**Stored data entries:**
----------
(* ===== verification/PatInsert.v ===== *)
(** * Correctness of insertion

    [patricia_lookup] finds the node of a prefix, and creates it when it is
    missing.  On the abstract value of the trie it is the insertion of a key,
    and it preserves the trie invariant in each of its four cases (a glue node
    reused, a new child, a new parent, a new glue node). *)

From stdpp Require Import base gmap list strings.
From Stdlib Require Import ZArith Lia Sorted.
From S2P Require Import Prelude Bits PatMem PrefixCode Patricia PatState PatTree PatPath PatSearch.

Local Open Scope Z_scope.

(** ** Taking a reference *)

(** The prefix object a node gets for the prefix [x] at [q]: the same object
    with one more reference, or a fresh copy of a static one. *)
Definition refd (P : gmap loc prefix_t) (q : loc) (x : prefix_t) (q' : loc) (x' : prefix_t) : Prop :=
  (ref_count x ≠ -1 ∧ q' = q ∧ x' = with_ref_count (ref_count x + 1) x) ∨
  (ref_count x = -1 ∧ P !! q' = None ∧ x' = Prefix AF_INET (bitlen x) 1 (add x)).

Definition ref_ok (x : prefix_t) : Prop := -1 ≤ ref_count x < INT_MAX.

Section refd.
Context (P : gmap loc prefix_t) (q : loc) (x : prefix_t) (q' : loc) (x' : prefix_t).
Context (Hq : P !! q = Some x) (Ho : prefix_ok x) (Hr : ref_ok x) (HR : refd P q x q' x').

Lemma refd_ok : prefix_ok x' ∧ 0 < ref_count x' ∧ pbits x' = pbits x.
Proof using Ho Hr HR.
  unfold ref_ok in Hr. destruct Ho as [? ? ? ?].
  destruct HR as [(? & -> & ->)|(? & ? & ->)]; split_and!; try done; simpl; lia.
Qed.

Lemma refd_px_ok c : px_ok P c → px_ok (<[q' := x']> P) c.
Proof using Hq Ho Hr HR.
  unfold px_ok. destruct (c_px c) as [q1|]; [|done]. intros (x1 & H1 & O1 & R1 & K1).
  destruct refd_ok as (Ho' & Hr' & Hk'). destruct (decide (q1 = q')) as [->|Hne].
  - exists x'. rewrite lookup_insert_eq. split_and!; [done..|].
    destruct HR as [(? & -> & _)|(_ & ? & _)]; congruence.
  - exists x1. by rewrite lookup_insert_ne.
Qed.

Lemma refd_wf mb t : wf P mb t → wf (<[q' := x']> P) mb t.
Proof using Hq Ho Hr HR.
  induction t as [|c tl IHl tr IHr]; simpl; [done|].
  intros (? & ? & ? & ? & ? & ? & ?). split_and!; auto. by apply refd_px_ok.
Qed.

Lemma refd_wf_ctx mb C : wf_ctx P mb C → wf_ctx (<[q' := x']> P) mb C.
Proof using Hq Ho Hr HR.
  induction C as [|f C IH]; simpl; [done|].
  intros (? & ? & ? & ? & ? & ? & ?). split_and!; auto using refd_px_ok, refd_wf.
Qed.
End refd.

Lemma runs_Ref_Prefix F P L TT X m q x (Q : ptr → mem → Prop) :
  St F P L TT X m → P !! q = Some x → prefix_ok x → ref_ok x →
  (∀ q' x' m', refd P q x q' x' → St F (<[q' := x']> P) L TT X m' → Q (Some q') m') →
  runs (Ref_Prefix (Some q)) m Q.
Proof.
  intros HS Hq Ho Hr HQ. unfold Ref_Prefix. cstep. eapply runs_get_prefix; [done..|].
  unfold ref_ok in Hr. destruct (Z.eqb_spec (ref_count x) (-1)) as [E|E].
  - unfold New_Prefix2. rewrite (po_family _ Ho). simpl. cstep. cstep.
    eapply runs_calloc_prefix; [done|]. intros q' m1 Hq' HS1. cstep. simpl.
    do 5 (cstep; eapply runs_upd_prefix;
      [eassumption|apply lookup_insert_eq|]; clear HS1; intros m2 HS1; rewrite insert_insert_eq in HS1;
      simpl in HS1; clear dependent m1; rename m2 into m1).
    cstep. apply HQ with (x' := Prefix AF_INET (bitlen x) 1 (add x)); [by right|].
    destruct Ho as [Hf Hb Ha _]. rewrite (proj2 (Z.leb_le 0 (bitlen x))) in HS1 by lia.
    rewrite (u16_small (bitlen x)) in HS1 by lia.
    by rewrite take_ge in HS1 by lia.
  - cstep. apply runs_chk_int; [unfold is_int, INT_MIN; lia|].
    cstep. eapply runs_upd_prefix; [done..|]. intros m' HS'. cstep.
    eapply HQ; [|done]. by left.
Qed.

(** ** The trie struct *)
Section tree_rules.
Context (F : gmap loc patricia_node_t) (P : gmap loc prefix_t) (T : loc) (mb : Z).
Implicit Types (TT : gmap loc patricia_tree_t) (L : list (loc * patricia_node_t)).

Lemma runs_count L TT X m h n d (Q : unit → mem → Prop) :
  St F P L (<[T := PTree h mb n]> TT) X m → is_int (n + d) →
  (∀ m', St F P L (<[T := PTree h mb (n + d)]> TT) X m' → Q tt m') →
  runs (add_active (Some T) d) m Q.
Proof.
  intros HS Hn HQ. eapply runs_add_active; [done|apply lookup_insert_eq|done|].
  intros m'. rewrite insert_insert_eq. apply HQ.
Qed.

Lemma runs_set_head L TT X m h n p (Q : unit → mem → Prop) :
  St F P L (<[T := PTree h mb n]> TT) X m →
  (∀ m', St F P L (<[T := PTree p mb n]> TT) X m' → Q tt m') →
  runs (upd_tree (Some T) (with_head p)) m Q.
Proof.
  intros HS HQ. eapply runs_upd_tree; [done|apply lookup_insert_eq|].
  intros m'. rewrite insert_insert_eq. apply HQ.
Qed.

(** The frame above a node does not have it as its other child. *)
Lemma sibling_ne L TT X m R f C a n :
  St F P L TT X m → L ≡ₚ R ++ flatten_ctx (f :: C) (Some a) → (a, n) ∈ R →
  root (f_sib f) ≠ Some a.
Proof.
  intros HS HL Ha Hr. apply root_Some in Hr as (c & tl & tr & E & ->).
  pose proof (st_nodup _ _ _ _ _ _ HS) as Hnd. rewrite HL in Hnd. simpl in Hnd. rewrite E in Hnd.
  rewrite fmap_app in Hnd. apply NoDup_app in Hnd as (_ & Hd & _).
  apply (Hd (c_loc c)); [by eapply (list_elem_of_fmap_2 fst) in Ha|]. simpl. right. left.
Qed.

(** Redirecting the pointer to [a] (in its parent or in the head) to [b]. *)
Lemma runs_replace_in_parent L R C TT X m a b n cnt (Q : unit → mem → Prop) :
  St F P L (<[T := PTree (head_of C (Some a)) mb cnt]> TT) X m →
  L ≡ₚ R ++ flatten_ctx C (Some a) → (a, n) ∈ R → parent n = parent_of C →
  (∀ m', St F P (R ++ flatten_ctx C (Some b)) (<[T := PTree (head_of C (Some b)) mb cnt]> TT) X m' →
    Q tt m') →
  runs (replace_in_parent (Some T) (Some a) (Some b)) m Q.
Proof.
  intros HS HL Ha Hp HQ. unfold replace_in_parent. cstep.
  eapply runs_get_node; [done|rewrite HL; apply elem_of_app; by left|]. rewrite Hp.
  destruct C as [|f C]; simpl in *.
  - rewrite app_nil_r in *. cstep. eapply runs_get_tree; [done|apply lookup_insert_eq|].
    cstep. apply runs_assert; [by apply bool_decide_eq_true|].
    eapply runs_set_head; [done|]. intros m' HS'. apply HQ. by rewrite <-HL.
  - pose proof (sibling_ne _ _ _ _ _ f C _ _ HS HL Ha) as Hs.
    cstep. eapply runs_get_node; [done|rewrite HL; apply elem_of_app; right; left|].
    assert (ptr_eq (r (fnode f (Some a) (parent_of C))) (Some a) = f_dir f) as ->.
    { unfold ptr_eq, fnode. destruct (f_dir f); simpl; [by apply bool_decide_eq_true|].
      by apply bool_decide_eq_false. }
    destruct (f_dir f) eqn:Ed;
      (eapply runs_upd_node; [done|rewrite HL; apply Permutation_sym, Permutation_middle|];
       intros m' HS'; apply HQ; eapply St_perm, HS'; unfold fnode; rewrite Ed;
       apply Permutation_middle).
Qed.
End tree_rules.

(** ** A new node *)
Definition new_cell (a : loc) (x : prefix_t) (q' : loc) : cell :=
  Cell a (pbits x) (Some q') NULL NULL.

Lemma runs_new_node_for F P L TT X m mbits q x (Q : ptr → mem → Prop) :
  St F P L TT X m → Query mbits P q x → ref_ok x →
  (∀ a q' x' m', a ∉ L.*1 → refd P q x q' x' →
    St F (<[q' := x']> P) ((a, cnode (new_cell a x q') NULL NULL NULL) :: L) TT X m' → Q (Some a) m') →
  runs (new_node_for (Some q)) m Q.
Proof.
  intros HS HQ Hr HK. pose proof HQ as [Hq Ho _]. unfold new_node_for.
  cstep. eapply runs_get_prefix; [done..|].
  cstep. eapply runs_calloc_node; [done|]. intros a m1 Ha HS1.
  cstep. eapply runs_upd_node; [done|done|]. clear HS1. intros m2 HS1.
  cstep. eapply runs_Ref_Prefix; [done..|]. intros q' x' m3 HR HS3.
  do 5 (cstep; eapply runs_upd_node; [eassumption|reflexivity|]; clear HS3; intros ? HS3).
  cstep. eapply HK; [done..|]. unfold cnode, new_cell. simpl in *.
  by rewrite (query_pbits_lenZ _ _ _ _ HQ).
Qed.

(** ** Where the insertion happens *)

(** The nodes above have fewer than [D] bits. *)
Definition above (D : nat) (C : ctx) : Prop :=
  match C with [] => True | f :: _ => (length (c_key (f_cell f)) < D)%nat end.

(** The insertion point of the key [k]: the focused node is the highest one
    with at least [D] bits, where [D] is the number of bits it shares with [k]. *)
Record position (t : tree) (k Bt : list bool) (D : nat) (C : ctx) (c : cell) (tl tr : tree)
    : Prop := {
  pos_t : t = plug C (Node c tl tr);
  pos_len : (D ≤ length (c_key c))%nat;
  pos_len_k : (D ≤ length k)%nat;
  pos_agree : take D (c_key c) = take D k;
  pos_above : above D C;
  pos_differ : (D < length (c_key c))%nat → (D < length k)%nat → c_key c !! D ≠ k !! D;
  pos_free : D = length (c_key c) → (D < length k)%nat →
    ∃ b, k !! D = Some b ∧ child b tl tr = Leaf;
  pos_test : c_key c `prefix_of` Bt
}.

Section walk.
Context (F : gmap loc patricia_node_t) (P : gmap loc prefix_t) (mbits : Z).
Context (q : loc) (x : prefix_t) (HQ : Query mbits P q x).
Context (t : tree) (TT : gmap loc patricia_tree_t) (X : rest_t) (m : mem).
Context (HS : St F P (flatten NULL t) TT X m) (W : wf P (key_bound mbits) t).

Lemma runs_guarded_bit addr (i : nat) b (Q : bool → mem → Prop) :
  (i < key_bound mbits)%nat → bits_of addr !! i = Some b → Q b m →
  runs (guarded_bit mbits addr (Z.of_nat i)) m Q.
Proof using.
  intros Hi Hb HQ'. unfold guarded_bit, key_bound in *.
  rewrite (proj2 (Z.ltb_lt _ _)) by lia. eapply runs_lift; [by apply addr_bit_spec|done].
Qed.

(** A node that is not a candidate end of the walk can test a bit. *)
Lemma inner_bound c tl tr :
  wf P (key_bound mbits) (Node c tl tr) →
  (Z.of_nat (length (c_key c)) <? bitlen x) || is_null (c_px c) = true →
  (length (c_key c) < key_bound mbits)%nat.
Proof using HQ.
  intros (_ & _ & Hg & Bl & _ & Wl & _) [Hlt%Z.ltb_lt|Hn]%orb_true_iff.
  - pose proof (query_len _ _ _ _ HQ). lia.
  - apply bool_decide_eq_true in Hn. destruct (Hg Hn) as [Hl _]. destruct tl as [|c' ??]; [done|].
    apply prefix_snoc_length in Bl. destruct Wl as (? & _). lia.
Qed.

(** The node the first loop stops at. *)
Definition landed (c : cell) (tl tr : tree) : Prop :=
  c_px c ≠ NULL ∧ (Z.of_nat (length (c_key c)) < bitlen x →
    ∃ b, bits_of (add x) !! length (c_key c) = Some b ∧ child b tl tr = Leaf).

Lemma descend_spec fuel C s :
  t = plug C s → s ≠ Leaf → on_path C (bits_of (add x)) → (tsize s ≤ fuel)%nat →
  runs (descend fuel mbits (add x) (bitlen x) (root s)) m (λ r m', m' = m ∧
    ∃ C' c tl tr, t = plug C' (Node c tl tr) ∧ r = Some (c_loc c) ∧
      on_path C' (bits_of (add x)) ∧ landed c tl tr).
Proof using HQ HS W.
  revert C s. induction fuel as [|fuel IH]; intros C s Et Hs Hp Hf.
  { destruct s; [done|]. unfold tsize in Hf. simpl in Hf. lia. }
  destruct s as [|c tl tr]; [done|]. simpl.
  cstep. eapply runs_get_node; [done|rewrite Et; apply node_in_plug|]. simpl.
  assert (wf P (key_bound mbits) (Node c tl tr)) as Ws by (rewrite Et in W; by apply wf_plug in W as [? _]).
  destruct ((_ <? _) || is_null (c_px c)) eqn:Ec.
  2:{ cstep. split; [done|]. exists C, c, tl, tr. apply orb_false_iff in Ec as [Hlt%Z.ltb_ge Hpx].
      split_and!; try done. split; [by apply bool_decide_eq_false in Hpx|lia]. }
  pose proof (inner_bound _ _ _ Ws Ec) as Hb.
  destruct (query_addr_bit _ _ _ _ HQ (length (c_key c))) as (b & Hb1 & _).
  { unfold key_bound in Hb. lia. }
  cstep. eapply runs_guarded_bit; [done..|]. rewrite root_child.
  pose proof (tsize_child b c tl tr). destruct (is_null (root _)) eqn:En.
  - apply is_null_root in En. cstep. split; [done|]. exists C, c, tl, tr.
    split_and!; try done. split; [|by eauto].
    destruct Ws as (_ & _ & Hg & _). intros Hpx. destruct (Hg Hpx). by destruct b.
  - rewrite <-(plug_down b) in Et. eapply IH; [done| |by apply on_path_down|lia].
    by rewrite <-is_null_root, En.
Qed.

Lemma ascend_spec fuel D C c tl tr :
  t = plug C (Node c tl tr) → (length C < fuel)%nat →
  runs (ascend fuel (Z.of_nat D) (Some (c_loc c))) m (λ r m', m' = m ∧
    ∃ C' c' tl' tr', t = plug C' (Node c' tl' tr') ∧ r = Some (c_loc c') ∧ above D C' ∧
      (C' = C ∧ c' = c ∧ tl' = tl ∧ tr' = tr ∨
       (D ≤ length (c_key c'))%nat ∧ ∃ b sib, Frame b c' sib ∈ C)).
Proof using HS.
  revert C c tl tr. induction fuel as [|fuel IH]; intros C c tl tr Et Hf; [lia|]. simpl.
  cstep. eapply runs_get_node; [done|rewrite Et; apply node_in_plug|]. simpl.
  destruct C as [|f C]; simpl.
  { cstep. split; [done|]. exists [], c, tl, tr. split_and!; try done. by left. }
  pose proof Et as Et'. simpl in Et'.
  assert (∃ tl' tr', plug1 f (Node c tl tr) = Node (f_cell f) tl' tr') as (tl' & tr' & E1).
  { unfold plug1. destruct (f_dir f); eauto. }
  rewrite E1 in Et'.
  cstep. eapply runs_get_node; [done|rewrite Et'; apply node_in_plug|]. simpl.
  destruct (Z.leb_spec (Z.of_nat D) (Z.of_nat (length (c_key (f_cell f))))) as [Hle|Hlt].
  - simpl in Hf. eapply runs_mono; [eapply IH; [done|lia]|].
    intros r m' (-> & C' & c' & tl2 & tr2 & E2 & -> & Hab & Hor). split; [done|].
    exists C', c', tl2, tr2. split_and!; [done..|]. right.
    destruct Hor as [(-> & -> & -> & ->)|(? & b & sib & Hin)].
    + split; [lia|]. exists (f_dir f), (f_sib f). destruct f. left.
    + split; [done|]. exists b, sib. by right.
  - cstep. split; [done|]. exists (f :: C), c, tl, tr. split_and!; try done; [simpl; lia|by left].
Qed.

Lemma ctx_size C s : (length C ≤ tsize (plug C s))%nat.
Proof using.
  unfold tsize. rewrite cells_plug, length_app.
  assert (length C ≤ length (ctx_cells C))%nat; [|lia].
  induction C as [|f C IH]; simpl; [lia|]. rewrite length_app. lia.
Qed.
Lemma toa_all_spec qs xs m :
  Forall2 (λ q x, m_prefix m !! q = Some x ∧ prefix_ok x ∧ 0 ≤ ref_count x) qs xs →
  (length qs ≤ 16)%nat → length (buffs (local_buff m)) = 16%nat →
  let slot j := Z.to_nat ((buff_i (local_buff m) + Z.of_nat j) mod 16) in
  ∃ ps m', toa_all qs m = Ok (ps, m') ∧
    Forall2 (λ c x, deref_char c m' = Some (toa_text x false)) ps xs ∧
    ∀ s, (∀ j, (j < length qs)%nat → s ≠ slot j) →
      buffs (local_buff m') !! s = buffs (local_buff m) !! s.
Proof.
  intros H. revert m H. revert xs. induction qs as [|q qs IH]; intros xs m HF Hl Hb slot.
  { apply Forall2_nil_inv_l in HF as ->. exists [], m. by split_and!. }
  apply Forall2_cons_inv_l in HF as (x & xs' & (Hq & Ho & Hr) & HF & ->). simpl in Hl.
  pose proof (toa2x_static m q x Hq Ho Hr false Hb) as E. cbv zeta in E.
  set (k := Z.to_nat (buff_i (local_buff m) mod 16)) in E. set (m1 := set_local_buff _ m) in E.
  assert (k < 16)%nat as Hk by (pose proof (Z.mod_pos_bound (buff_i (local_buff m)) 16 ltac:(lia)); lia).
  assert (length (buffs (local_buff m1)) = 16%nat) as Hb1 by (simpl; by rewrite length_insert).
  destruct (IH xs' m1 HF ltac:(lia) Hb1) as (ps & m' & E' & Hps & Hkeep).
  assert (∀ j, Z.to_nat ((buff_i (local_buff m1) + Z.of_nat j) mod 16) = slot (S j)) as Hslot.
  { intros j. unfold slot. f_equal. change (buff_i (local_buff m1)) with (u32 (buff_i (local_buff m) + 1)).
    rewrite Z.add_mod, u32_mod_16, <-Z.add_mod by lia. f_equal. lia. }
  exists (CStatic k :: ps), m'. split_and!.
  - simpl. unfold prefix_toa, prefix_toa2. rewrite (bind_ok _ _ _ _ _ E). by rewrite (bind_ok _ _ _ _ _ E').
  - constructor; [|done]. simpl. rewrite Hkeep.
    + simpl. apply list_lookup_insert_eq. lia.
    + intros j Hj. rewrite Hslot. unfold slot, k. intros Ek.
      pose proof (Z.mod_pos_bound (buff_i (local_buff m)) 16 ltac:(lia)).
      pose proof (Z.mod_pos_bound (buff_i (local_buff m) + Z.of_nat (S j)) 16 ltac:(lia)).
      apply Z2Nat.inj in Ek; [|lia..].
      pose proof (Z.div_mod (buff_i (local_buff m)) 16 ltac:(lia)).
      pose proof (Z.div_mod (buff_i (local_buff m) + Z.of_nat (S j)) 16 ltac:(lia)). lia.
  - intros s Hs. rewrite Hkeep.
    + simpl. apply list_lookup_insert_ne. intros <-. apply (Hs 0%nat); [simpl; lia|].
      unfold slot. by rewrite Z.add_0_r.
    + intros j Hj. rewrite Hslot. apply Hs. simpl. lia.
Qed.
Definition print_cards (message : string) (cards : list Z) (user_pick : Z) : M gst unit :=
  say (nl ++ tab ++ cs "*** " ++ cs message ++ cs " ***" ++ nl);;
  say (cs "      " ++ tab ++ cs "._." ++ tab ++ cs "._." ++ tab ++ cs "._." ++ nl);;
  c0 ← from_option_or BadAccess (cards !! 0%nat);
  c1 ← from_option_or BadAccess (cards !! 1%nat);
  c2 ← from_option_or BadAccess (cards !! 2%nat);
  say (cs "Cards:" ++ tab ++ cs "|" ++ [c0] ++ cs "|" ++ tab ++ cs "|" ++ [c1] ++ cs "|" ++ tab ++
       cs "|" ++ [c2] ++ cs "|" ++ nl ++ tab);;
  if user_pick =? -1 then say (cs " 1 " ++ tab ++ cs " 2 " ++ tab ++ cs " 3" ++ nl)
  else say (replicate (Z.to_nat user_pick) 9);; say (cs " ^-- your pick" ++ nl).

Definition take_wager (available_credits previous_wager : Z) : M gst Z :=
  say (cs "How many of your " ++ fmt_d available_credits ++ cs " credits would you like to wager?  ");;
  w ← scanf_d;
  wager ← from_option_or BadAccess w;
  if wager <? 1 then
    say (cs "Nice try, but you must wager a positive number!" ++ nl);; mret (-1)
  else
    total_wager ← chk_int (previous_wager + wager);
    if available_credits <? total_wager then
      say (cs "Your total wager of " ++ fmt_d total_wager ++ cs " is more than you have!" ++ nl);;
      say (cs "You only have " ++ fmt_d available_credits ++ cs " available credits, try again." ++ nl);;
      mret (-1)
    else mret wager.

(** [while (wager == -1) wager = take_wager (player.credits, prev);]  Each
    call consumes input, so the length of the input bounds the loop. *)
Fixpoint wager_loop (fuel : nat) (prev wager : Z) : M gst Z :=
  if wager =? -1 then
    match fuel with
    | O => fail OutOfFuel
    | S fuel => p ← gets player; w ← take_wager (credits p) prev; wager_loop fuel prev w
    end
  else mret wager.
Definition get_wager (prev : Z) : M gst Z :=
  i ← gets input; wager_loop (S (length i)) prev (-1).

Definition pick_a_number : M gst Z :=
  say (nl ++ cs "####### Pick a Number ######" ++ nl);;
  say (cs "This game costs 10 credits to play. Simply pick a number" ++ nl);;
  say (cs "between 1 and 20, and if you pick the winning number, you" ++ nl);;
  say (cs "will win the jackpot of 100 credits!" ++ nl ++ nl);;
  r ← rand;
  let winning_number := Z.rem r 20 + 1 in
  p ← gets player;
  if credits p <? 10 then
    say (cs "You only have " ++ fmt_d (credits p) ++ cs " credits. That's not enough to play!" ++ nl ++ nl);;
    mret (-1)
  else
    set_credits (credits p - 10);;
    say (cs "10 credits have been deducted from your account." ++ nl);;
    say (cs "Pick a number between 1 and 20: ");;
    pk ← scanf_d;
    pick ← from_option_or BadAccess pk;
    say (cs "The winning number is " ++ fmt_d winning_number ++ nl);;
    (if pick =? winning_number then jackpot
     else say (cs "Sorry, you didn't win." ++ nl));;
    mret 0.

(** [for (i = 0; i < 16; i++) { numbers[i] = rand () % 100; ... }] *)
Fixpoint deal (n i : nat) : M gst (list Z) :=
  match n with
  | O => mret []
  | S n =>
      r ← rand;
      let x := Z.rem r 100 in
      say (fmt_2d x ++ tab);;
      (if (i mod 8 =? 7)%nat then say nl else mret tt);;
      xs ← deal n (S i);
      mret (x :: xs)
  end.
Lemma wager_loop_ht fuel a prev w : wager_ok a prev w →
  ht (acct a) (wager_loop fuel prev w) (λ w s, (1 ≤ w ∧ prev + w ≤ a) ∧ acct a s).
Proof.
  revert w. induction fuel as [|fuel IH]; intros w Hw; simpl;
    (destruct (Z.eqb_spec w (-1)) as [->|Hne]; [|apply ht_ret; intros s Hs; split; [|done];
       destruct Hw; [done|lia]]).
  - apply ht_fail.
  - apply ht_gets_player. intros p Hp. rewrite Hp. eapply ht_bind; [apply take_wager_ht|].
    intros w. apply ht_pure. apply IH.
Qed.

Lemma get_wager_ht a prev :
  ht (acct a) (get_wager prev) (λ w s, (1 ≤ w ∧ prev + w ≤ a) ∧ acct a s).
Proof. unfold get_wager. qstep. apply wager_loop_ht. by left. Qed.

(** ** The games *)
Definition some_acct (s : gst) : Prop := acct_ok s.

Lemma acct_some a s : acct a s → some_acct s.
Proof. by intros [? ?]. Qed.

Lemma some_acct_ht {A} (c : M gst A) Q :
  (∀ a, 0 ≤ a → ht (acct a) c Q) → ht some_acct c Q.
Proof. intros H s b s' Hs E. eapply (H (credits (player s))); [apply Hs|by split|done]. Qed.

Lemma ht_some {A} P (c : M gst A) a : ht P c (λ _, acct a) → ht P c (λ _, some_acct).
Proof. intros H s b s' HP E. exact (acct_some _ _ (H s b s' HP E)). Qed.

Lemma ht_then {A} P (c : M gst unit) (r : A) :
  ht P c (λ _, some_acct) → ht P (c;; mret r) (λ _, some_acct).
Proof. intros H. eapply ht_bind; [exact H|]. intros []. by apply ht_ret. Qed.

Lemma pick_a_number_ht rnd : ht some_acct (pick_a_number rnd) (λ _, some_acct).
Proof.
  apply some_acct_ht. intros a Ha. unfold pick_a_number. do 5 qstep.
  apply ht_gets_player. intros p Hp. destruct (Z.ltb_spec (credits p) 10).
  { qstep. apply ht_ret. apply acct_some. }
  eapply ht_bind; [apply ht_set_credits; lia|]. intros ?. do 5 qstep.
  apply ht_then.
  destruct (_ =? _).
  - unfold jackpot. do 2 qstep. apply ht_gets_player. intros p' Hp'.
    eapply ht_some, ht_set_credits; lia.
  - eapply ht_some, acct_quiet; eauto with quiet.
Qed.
----------
**Instructions to follow:**
Retype exactly the lines from the one containing "say (fmt_2d x ++ tab);;" through the last line of the records above, including both.

**Solution to the exercise:**
      say (fmt_2d x ++ tab);;
      (if (i mod 8 =? 7)%nat then say nl else mret tt);;
      xs ← deal n (S i);
      mret (x :: xs)
  end.
Lemma wager_loop_ht fuel a prev w : wager_ok a prev w →
  ht (acct a) (wager_loop fuel prev w) (λ w s, (1 ≤ w ∧ prev + w ≤ a) ∧ acct a s).
Proof.
  revert w. induction fuel as [|fuel IH]; intros w Hw; simpl;
    (destruct (Z.eqb_spec w (-1)) as [->|Hne]; [|apply ht_ret; intros s Hs; split; [|done];
       destruct Hw; [done|lia]]).
  - apply ht_fail.
  - apply ht_gets_player. intros p Hp. rewrite Hp. eapply ht_bind; [apply take_wager_ht|].
    intros w. apply ht_pure. apply IH.
Qed.

Lemma get_wager_ht a prev :
  ht (acct a) (get_wager prev) (λ w s, (1 ≤ w ∧ prev + w ≤ a) ∧ acct a s).
Proof. unfold get_wager. qstep. apply wager_loop_ht. by left. Qed.

(** ** The games *)
Definition some_acct (s : gst) : Prop := acct_ok s.

Lemma acct_some a s : acct a s → some_acct s.
Proof. by intros [? ?]. Qed.

Lemma some_acct_ht {A} (c : M gst A) Q :
  (∀ a, 0 ≤ a → ht (acct a) c Q) → ht some_acct c Q.
Proof. intros H s b s' Hs E. eapply (H (credits (player s))); [apply Hs|by split|done]. Qed.

Lemma ht_some {A} P (c : M gst A) a : ht P c (λ _, acct a) → ht P c (λ _, some_acct).
Proof. intros H s b s' HP E. exact (acct_some _ _ (H s b s' HP E)). Qed.

Lemma ht_then {A} P (c : M gst unit) (r : A) :
  ht P c (λ _, some_acct) → ht P (c;; mret r) (λ _, some_acct).
Proof. intros H. eapply ht_bind; [exact H|]. intros []. by apply ht_ret. Qed.

Lemma pick_a_number_ht rnd : ht some_acct (pick_a_number rnd) (λ _, some_acct).
Proof.
  apply some_acct_ht. intros a Ha. unfold pick_a_number. do 5 qstep.
  apply ht_gets_player. intros p Hp. destruct (Z.ltb_spec (credits p) 10).
  { qstep. apply ht_ret. apply acct_some. }
  eapply ht_bind; [apply ht_set_credits; lia|]. intros ?. do 5 qstep.
  apply ht_then.
  destruct (_ =? _).
  - unfold jackpot. do 2 qstep. apply ht_gets_player. intros p' Hp'.
    eapply ht_some, ht_set_credits; lia.
  - eapply ht_some, acct_quiet; eauto with quiet.
Qed.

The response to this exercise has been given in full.